▶ RECORDS
(** [schema] and the statements that follow it in [migrate] *)
Definition schema (driver : string) : list stmt :=
  let identity := if (driver =? "postgres")%string then "BIGSERIAL PRIMARY KEY" else "INTEGER PRIMARY KEY AUTOINCREMENT" in
  [
   CreateTable "jobs"
     [("id", "TEXT PRIMARY KEY"); ("type", "TEXT NOT NULL"); ("status", "TEXT NOT NULL"); ("progress", "REAL");
      ("message", "TEXT"); ("error", "TEXT"); ("stats_json", "TEXT"); ("options_json", "TEXT");
      ("created_at", "TEXT"); ("updated_at", "TEXT"); ("started_at", "TEXT"); ("ended_at", "TEXT");
      ("actor", "TEXT"); ("tenant_id", "TEXT NOT NULL DEFAULT 'default'")] [];
   CreateIndex "idx_jobs_created" "jobs" ["created_at"];
   CreateTable "tokens"
     [("id", "TEXT PRIMARY KEY"); ("name", "TEXT NOT NULL"); ("token_hash", "TEXT NOT NULL UNIQUE");
      ("token_prefix", "TEXT NOT NULL"); ("enabled", "INTEGER NOT NULL DEFAULT 1"); ("max_rps", "REAL DEFAULT 0");
      ("allow_countries", "TEXT"); ("expires_at", "TEXT"); ("created_at", "TEXT NOT NULL"); ("last_used_at", "TEXT");
      ("note", "TEXT"); ("tenant_id", "TEXT NOT NULL DEFAULT 'default'"); ("allow_protocols", "TEXT");
      ("daily_quota", "INTEGER NOT NULL DEFAULT 0")] [];
   CreateIndex "idx_tokens_prefix" "tokens" ["token_prefix"];
   CreateTable "audit_logs"
     [("id", identity); ("at", "TEXT NOT NULL"); ("actor", "TEXT"); ("action", "TEXT NOT NULL"); ("detail", "TEXT")] [];
   CreateTable "job_events"
     [("id", identity); ("job_id", "TEXT NOT NULL"); ("at", "TEXT NOT NULL"); ("level", "TEXT"); ("message", "TEXT")] [];
   CreateIndex "idx_job_events_job" "job_events" ["job_id"];
   CreateTable "source_states"
     [("name", "TEXT PRIMARY KEY"); ("url", "TEXT NOT NULL"); ("priority", "INTEGER NOT NULL DEFAULT 50");
      ("last_attempt_at", "TEXT"); ("last_success_at", "TEXT"); ("last_error", "TEXT");
      ("consecutive_failures", "INTEGER NOT NULL DEFAULT 0"); ("fetch_count", "INTEGER NOT NULL DEFAULT 0");
      ("success_count", "INTEGER NOT NULL DEFAULT 0"); ("latency_ms", "INTEGER NOT NULL DEFAULT 0");
      ("bytes", "INTEGER NOT NULL DEFAULT 0"); ("status_code", "INTEGER NOT NULL DEFAULT 0");
      ("attempts", "INTEGER NOT NULL DEFAULT 0"); ("disabled_until", "TEXT");
      ("manually_disabled", "INTEGER NOT NULL DEFAULT 0"); ("contribution_total", "INTEGER NOT NULL DEFAULT 0");
      ("contribution_hq", "INTEGER NOT NULL DEFAULT 0"); ("health_score", "REAL NOT NULL DEFAULT 100")] [];
   CreateTable "nodes"
     [("id", "TEXT PRIMARY KEY"); ("fingerprint", "TEXT NOT NULL"); ("protocol", "TEXT NOT NULL");
      ("server", "TEXT NOT NULL"); ("port", "INTEGER NOT NULL"); ("country", "TEXT"); ("asn", "TEXT");
      ("entry_type", "TEXT"); ("score", "REAL NOT NULL DEFAULT 0"); ("alive", "INTEGER NOT NULL DEFAULT 0");
      ("first_seen_at", "TEXT"); ("last_seen_at", "TEXT"); ("payload_json", "TEXT NOT NULL");
      ("updated_at", "TEXT NOT NULL")] [];
   CreateIndex "idx_nodes_last_seen" "nodes" ["last_seen_at"];
   CreateIndex "idx_nodes_country_score" "nodes" ["country"; "score"];
   CreateTable "node_metrics"
     [("id", identity); ("node_id", "TEXT NOT NULL"); ("measured_at", "TEXT NOT NULL");
      ("success", "INTEGER NOT NULL"); ("latency_ms", "INTEGER NOT NULL DEFAULT 0");
      ("jitter_ms", "INTEGER NOT NULL DEFAULT 0"); ("tls_ms", "INTEGER NOT NULL DEFAULT 0");
      ("http_latency_ms", "INTEGER NOT NULL DEFAULT 0"); ("throughput_bps", "INTEGER NOT NULL DEFAULT 0");
      ("score", "REAL NOT NULL DEFAULT 0")] [];
   CreateIndex "idx_node_metrics_node_at" "node_metrics" ["node_id"; "measured_at"];
   CreateTable "task_queue"
     [("id", "TEXT PRIMARY KEY"); ("type", "TEXT NOT NULL"); ("options_json", "TEXT NOT NULL");
      ("priority", "INTEGER NOT NULL DEFAULT 0"); ("status", "TEXT NOT NULL");
      ("attempts", "INTEGER NOT NULL DEFAULT 0"); ("max_attempts", "INTEGER NOT NULL DEFAULT 3");
      ("available_at", "TEXT NOT NULL"); ("lease_until", "TEXT"); ("worker_id", "TEXT"); ("last_error", "TEXT");
      ("created_at", "TEXT NOT NULL"); ("updated_at", "TEXT NOT NULL"); ("started_at", "TEXT"); ("ended_at", "TEXT")] [];
   CreateIndex "idx_task_queue_claim" "task_queue" ["status"; "available_at"; "priority"; "created_at"];
   CreateTable "alerts"
     [("id", "TEXT PRIMARY KEY"); ("kind", "TEXT NOT NULL"); ("severity", "TEXT NOT NULL");
      ("message", "TEXT NOT NULL"); ("details_json", "TEXT"); ("active", "INTEGER NOT NULL DEFAULT 1");
      ("created_at", "TEXT NOT NULL"); ("resolved_at", "TEXT"); ("acknowledged_at", "TEXT");
      ("acknowledged_by", "TEXT")] [];
   CreateIndex "idx_alerts_active" "alerts" ["active"; "created_at"];
   CreateTable "users"
     [("id", "TEXT PRIMARY KEY"); ("tenant_id", "TEXT NOT NULL"); ("username", "TEXT NOT NULL"); ("email", "TEXT");
      ("password_hash", "TEXT"); ("role", "TEXT NOT NULL"); ("enabled", "INTEGER NOT NULL DEFAULT 1");
      ("created_at", "TEXT NOT NULL"); ("last_login_at", "TEXT")] ["UNIQUE(tenant_id,username)"];
   CreateTable "token_usage"
     [("token_id", "TEXT NOT NULL"); ("day", "TEXT NOT NULL"); ("requests", "INTEGER NOT NULL DEFAULT 0");
      ("bytes", "INTEGER NOT NULL DEFAULT 0")] ["PRIMARY KEY(token_id,day)"];
   CreateTable "config_versions"
     [("id", "TEXT PRIMARY KEY"); ("actor", "TEXT NOT NULL"); ("checksum", "TEXT NOT NULL");
      ("config_yaml", "TEXT NOT NULL"); ("created_at", "TEXT NOT NULL")] []].
Definition migrations : list stmt :=
  [
   AddColumn "source_states" "disabled_until" "TEXT";
   AddColumn "source_states" "manually_disabled" "INTEGER NOT NULL DEFAULT 0";
   AddColumn "source_states" "contribution_total" "INTEGER NOT NULL DEFAULT 0";
   AddColumn "source_states" "contribution_hq" "INTEGER NOT NULL DEFAULT 0";
   AddColumn "source_states" "health_score" "REAL NOT NULL DEFAULT 100";
   AddColumn "jobs" "actor" "TEXT";
   AddColumn "jobs" "tenant_id" "TEXT NOT NULL DEFAULT 'default'";
   AddColumn "tokens" "tenant_id" "TEXT NOT NULL DEFAULT 'default'";
   AddColumn "tokens" "allow_protocols" "TEXT";
   AddColumn "tokens" "daily_quota" "INTEGER NOT NULL DEFAULT 0";
   AddColumn "alerts" "acknowledged_at" "TEXT";
   AddColumn "alerts" "acknowledged_by" "TEXT"].
(** The text of [v] at indentation [indent], each level adding [gap]. *)
Fixpoint stringifyAt (gap indent : string) (v : JsonValue) {struct v}
    : string :=
  let inner := indent ++ gap in
  let compact := String.eqb gap EmptyString in
  let separator := if compact then "," else "," ++ LF ++ inner in
  let opening := if compact then EmptyString else LF ++ inner in
  let closing := if compact then EmptyString else LF ++ indent in
  match v with
  | JNull => "null"
  | JBool true => "true"
  | JBool false => "false"
  | JNumber m e => printNumber m e
  | JString s => quoted s
  | JArray [] => "[]"
  | JArray items =>
      "[" ++ opening
      ++ (fix go (l : list JsonValue) : string :=
            match l with
            | [] => EmptyString
            | x :: r =>
                stringifyAt gap inner x
                ++ match r with [] => EmptyString | _ => separator ++ go r end
            end) items
      ++ closing ++ "]"
  | JObject [] => "{}"
  | JObject fields =>
      "{" ++ opening
      ++ (fix go (l : list (string * JsonValue)) : string :=
            match l with
            | [] => EmptyString
            | (k, x) :: r =>
                quoted k ++ (if compact then ":" else ": ")
                ++ stringifyAt gap inner x
                ++ match r with [] => EmptyString | _ => separator ++ go r end
            end) fields
      ++ closing ++ "}"
  end.

(** [JSON.stringify(value, null, space)] *)
Definition stringify (value : JsonValue) (space : Z) : string :=
  stringifyAt (replicate (Z.to_nat (Z.min space 10)) " ") EmptyString value.

End JSON.

(* ================================================================== *)
(** ** Property access on a value of type [any] *)

Fixpoint lookup (key : string) (fields : list (string * JsonValue))
    : option JsonValue :=
  match fields with
  | [] => None
  | (k, v) :: r => if String.eqb k key then Some v else lookup key r
  end.

(** [json.key]; [None] is [undefined].  Only an object has one of the
    names read here. *)
Definition getProperty (json : JsonValue) (key : string) : option JsonValue :=
  match json with
  | JObject fields => lookup key fields
  | _ => None
  end.

(** [json.key = v] *)
Definition setProperty (json : JsonValue) (key : string) (v : JsonValue)
    : JsonValue :=
  match json with
  | JObject fields => JObject (JSON.setField key v fields)
  | _ => json
  end.

(** Truthiness, as tested by [if (x)]. *)
Definition truthy (v : option JsonValue) : bool :=
  match v with
  | None => false
  | Some JNull => false
  | Some (JBool b) => b
  | Some (JNumber m _) => negb (m =? 0)
  | Some (JString s) => negb (String.eqb s EmptyString)
  | Some (JArray _) => true
  | Some (JObject _) => true
  end.

(* ================================================================== *)
(** ** Occurrences of a marker, in the words of the specification *)

(** [p] occurs in [s] at position [k]. *)
Definition occursAt (p s : string) (k : nat) : Prop :=
  exists before after, s = before ++ p ++ after /\ String.length before = k.

Definition firstOccurrence (p s : string) (k : nat) : Prop :=
  occursAt p s k /\ forall j, occursAt p s j -> (k <= j)%nat.

Definition lastOccurrence (p s : string) (k : nat) : Prop :=
  occursAt p s k /\ forall j, occursAt p s j -> (j <= k)%nat.

(** [inner] is the text between the first occurrence of [beginText] and
    the last occurrence of [endText] in [text]. *)
Definition isTextBetween (text beginText endText inner : string) : Prop :=
  exists before after,
    text = before ++ beginText ++ inner ++ after
    /\ firstOccurrence beginText text (String.length before)
    /\ lastOccurrence endText text
         (String.length (before ++ beginText ++ inner)).

(** The display string of an attribute: the text itself when it is shorter
    than [trimSize], its first [trimSize] characters followed by a note of
    its length otherwise. *)
Definition displayString (s : string) (trimSize : Z) : string :=
  if len s <? trimSize then s
  else take (Z.to_nat trimSize) s
       ++ "... (" ++ numberToString (len s) ++ " bytes total)".

(** The result of a call with the field [gas] set to [g]. *)
Definition withGas (g : Z) (r : Result ParsedOutput) : Result ParsedOutput :=
  match r with
  | OK p => OK {| gas := g; contents := contents p; json := json p |}
  | Throw e => Throw e
  end.


(* ================================================================== *)
(** ** Sample inputs *)

(** The harness output of example 1 of the specification. *)
Definition sampleHarnessOutput : string :=
  "<NFT_GAS>12345</NFT_GAS><NFT_OUTPUT>http://example.com/a.png</NFT_OUTPUT>".



(** The JSON envelope of example 2 of the specification. *)
Definition svgEnvelope : string :=
  "data:application/json,{"
  ++ JSON.quoted "image" ++ ":" ++ JSON.quoted "<svg></svg>" ++ "}".

(** A JSON envelope with the three media attributes. *)
Definition sampleEnvelope : string :=
  "data:application/json,{"
  ++ JSON.quoted "image" ++ ":" ++ JSON.quoted "<svg></svg>" ++ ","
  ++ JSON.quoted "image_data" ++ ":"
  ++ JSON.quoted "http://example.com/a.png" ++ ","
  ++ JSON.quoted "animation_url" ++ ":"
  ++ JSON.quoted "http://example.com/page.html" ++ "}".

(** A JSON envelope with a name, an empty [image] and an [image_data]. *)
Definition emptyImageEnvelope : string :=
  "data:application/json,{"
  ++ JSON.quoted "name" ++ ":" ++ JSON.quoted "Token 1" ++ ","
  ++ JSON.quoted "image" ++ ":" ++ JSON.quoted EmptyString ++ ","
  ++ JSON.quoted "image_data" ++ ":"
  ++ JSON.quoted "http://example.com/a.png" ++ "}".

Definition emptyImageFields : list (string * JsonValue) :=
  [("name", JString "Token 1");
   ("image", JString EmptyString);
   ("image_data", JString "http://example.com/a.png")].

(** A JSON envelope whose [image] is a number. *)
Definition numberImageEnvelope : string :=
  "data:application/json,{" ++ JSON.quoted "image" ++ ":5}".

Definition sampleFields : list (string * JsonValue) :=
  [("image", JString "<svg></svg>");
   ("image_data", JString "http://example.com/a.png");
   ("animation_url", JString "http://example.com/page.html")].

(* ================================================================== *)
(** ** parser.ts *)

(** The collaborators [parser.ts] calls: [parseDataUrl] of
    [./data-url-parser] ([None] is its "not a data URL" answer),
    [JSON.parse] (the right injection is the message of the [SyntaxError])
    and [JSON.stringify(value, null, space)]. *)
Class Collaborators := {
  parseDataUrl : string -> option MimeContent;
  JSON_parse : string -> JsonValue + string;
  JSON_stringify : JsonValue -> Z -> string
}.

(** The collaborators used to run the parser on concrete inputs. *)
Definition reference : Collaborators := {|
  parseDataUrl := DataUrlParser.parseDataUrl;
  JSON_parse := JSON.parse;
  JSON_stringify := JSON.stringify
|}.

Section Parser.

Context {platform : Collaborators}.

(** Lines 25-32. *)
Definition getTextBetween (text beginText endText : string) : string :=
  let beginIndex := indexOf text beginText in
  let endIndex := lastIndexOf text endText in
  if (beginIndex <? 0) || (endIndex <? 0) then EmptyString
  else
    let subStr := substring text (beginIndex + len beginText) endIndex in
    subStr.

(** Lines 34-40.  The message is [e.message || (e + '\n' + json)]: the
    right operand is used for an empty message only, and a [SyntaxError]
    without message prints as its name. *)
Definition parseJson (json : string) : Result JsonValue :=
  match JSON_parse json with
  | inl v => OK v
  | inr message =>
      Throw (InvalidJson (if String.eqb message EmptyString
                          then "SyntaxError" ++ LF ++ json
                          else message))
  end.

(** Lines 42-45. *)
Definition trim (content : string) (trimSize : Z) : string :=
  if len content <? trimSize then content
  else substring content 0 trimSize
       ++ "... (" ++ numberToString (len content) ++ " bytes total)".
Lemma split_free (sep : char) (s : str) :
  free_of sep s = true -> split sep s = [s].
Proof.
  induction s as [|c s IH]; simpl; [easy|]. intros H.
  apply andb_true_iff in H as [Hc Hs]. apply negb_true_iff in Hc.
  rewrite Hc, (IH Hs). reflexivity.
Qed.

Lemma split_app (sep : char) (a b : str) :
  free_of sep a = true -> split sep (a ++ sep :: b) = a :: split sep b.
Proof.
  induction a as [|c a IH]; simpl.
  - intros _. now rewrite N.eqb_refl.
  - intros H. apply andb_true_iff in H as [Hc Ha]. apply negb_true_iff in Hc.
    rewrite Hc, (IH Ha). reflexivity.
Qed.

(** Splitting loses nothing: the segments hold no separator and joining them
    gives the text back. *)
Lemma split_join (sep : char) (s : str) :
  join [sep] (split sep s) = s /\ forallb (free_of sep) (split sep s) = true.
Proof.
  induction s as [|c s [IHj IHf]]; [easy|]. simpl.
  destruct (N.eqb_spec c sep) as [->|Hc].
  - pose proof (split_nonempty sep s) as Hne.
    destruct (split sep s) as [|seg segs]; [easy|]. split.
    + change (join [sep] ([] :: seg :: segs))
        with ([] ++ [sep] ++ join [sep] (seg :: segs)).
      now rewrite IHj.
    + simpl. simpl in IHf. exact IHf.
  - pose proof (split_nonempty sep s) as Hne.
    destruct (split sep s) as [|seg segs]; [easy|]. split.
    + rewrite <- IHj. destruct segs; reflexivity.
    + simpl in IHf. apply andb_true_iff in IHf as [Hseg Hsegs].
      simpl. rewrite Hseg, Hsegs. apply N.eqb_neq in Hc. now rewrite Hc.
Qed.

Lemma split3_iff (module_id namespace name provider : str) :
  split slash module_id = [namespace; name; provider]
  <-> module_id = namespace ++ [slash] ++ name ++ [slash] ++ provider
      /\ free_of slash namespace = true /\ free_of slash name = true
      /\ free_of slash provider = true.
Proof.
  split.
  - intros H. destruct (split_join slash module_id) as [Hj Hf].
    rewrite H in Hj, Hf. simpl in Hf.
    rewrite !andb_true_iff in Hf. split; [now rewrite <- Hj|tauto].
  - intros (-> & Hns & Hn & Hp).
    change (namespace ++ [slash] ++ name ++ [slash] ++ provider)
      with (namespace ++ slash :: name ++ slash :: provider).
    rewrite (split_app _ _ _ Hns), (split_app _ _ _ Hn), (split_free _ _ Hp).
    reflexivity.
Qed.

▶ INSTRUCTIONS TO FOLLOW
Only lines with the word "actor" are wanted, so copy each one from the records.

▶ ANSWER BOX
      ("actor", "TEXT"); ("tenant_id", "TEXT NOT NULL DEFAULT 'default'")] [];
     [("id", identity); ("at", "TEXT NOT NULL"); ("actor", "TEXT"); ("action", "TEXT NOT NULL"); ("detail", "TEXT")] [];
     [("id", "TEXT PRIMARY KEY"); ("actor", "TEXT NOT NULL"); ("checksum", "TEXT NOT NULL");
   AddColumn "jobs" "actor" "TEXT";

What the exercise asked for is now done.